↓↓↓

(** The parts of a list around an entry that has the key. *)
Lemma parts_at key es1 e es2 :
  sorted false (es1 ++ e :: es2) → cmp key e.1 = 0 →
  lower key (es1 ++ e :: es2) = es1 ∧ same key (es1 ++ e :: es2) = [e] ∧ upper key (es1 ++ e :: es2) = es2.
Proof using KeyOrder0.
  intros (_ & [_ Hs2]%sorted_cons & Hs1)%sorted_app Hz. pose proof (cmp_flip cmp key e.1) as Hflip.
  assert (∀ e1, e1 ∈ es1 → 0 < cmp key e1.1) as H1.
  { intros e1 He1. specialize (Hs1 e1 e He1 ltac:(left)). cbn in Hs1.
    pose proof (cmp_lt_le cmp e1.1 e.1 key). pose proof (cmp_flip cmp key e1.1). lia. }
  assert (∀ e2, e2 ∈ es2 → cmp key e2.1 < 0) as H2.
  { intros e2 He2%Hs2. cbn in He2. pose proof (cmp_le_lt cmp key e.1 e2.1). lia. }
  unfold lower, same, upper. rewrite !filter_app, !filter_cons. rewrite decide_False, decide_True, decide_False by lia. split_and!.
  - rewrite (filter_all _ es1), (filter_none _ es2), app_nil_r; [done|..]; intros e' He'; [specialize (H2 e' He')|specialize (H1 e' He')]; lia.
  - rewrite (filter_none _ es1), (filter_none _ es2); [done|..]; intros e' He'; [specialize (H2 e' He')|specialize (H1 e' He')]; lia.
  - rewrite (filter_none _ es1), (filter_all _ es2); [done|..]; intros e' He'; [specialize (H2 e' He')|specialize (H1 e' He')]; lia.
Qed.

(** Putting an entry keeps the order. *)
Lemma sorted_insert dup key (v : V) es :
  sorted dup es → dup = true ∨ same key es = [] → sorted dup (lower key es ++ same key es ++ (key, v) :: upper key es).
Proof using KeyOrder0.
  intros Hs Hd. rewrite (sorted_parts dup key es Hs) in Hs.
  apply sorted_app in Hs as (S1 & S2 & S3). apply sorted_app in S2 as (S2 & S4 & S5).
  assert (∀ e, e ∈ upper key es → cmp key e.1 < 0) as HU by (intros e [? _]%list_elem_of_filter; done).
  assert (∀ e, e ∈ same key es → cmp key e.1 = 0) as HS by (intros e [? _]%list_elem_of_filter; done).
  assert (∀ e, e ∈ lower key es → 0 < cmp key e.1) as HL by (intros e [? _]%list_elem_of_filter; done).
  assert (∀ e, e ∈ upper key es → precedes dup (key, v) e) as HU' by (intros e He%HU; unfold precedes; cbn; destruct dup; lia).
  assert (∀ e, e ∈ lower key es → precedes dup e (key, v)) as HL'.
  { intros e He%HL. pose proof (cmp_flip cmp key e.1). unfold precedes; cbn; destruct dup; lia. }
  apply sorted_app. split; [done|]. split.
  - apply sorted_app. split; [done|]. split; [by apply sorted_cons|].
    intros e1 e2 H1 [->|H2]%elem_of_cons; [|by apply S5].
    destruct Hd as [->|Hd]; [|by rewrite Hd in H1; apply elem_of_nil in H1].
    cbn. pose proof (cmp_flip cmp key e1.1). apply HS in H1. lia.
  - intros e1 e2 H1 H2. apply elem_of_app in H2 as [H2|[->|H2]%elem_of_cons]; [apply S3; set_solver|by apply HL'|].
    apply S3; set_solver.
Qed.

↑↑↑
↓↓↓

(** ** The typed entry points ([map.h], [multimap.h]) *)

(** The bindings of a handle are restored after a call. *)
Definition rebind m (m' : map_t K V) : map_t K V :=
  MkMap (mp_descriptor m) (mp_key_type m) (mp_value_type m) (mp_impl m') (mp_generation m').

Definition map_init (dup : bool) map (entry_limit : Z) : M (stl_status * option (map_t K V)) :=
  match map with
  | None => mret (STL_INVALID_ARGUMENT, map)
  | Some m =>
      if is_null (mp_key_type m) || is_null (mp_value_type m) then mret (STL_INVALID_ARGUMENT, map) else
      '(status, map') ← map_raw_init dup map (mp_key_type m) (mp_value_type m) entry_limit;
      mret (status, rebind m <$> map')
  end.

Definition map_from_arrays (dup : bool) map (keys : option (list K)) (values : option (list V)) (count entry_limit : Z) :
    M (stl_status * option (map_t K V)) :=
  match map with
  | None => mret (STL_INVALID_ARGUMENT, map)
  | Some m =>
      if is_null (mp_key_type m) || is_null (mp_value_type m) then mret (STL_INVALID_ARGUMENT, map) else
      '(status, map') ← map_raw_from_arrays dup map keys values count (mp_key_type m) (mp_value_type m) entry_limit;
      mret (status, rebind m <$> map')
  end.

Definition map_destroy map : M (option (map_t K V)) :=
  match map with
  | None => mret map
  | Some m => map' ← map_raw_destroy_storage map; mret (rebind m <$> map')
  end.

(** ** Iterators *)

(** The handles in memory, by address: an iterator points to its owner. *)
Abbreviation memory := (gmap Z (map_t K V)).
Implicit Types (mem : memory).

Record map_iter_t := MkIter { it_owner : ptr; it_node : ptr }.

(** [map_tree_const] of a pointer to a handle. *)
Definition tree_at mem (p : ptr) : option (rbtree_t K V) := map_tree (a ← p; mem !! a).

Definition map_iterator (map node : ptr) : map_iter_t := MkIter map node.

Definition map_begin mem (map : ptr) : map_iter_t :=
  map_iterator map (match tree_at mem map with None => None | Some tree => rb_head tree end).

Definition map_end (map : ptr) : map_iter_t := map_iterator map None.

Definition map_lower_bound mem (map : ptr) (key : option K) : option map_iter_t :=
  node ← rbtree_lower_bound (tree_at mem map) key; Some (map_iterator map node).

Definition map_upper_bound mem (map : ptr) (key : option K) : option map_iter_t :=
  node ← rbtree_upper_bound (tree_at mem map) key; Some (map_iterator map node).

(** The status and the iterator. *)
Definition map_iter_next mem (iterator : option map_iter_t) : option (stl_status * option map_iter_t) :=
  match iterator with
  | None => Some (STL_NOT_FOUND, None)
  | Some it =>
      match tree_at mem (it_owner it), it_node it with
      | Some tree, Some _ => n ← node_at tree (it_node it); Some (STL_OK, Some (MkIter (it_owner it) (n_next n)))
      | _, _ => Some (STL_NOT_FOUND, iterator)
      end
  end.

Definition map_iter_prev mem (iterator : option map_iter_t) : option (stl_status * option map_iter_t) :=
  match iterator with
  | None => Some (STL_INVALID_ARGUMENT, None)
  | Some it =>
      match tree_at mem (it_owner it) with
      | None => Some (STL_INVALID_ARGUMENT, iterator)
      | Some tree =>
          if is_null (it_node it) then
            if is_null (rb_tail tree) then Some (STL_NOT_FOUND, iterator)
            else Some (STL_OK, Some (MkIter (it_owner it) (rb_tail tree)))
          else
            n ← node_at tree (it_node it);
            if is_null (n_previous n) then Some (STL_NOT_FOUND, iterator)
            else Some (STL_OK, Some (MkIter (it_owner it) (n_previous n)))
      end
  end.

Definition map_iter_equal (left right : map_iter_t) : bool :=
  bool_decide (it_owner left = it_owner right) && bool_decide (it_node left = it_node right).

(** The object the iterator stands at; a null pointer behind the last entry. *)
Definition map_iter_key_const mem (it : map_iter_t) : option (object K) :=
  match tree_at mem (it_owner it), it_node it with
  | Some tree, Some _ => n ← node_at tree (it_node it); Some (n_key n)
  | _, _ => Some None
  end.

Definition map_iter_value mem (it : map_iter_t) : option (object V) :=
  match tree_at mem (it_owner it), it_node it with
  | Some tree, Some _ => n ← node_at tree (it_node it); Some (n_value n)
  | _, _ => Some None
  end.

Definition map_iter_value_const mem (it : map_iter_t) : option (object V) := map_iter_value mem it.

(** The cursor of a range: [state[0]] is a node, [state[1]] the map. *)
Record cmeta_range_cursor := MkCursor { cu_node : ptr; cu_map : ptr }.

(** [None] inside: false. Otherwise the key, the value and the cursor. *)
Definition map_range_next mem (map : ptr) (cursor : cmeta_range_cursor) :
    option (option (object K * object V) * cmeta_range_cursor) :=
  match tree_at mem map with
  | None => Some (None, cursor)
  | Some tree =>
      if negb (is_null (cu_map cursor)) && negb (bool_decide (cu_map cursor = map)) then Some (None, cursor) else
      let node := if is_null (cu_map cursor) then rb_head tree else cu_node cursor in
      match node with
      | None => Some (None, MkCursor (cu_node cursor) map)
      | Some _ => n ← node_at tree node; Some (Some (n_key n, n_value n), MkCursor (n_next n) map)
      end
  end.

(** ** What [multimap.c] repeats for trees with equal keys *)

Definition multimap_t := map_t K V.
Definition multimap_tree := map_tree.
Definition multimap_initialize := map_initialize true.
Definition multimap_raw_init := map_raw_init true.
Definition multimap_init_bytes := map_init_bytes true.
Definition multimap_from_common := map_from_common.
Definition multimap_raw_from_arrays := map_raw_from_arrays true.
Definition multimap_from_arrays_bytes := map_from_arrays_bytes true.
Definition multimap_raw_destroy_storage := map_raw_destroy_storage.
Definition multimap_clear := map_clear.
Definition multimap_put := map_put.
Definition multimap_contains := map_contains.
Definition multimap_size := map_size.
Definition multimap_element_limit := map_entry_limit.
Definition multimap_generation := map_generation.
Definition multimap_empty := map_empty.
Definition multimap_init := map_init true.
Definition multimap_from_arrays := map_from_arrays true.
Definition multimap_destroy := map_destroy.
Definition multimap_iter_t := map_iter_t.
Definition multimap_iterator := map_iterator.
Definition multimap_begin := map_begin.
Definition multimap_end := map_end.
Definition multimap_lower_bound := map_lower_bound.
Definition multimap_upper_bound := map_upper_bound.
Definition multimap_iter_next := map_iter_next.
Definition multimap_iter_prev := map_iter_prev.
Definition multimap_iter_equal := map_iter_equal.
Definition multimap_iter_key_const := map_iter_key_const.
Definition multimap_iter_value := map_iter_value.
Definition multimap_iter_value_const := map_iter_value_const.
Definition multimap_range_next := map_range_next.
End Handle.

↑↑↑

* INSTRUCTIONS TO FOLLOW
From the records above, print only the lines between the one holding "Definition map_iterator (map" and the one holding "if is_null (n_previous", inclusive, exactly as they stand.

* ANSWER
Definition map_iterator (map node : ptr) : map_iter_t := MkIter map node.

Definition map_begin mem (map : ptr) : map_iter_t :=
  map_iterator map (match tree_at mem map with None => None | Some tree => rb_head tree end).

Definition map_end (map : ptr) : map_iter_t := map_iterator map None.

Definition map_lower_bound mem (map : ptr) (key : option K) : option map_iter_t :=
  node ← rbtree_lower_bound (tree_at mem map) key; Some (map_iterator map node).

Definition map_upper_bound mem (map : ptr) (key : option K) : option map_iter_t :=
  node ← rbtree_upper_bound (tree_at mem map) key; Some (map_iterator map node).

(** The status and the iterator. *)
Definition map_iter_next mem (iterator : option map_iter_t) : option (stl_status * option map_iter_t) :=
  match iterator with
  | None => Some (STL_NOT_FOUND, None)
  | Some it =>
      match tree_at mem (it_owner it), it_node it with
      | Some tree, Some _ => n ← node_at tree (it_node it); Some (STL_OK, Some (MkIter (it_owner it) (n_next n)))
      | _, _ => Some (STL_NOT_FOUND, iterator)
      end
  end.

Definition map_iter_prev mem (iterator : option map_iter_t) : option (stl_status * option map_iter_t) :=
  match iterator with
  | None => Some (STL_INVALID_ARGUMENT, None)
  | Some it =>
      match tree_at mem (it_owner it) with
      | None => Some (STL_INVALID_ARGUMENT, iterator)
      | Some tree =>
          if is_null (it_node it) then
            if is_null (rb_tail tree) then Some (STL_NOT_FOUND, iterator)
            else Some (STL_OK, Some (MkIter (it_owner it) (rb_tail tree)))
          else
            n ← node_at tree (it_node it);
            if is_null (n_previous n) then Some (STL_NOT_FOUND, iterator)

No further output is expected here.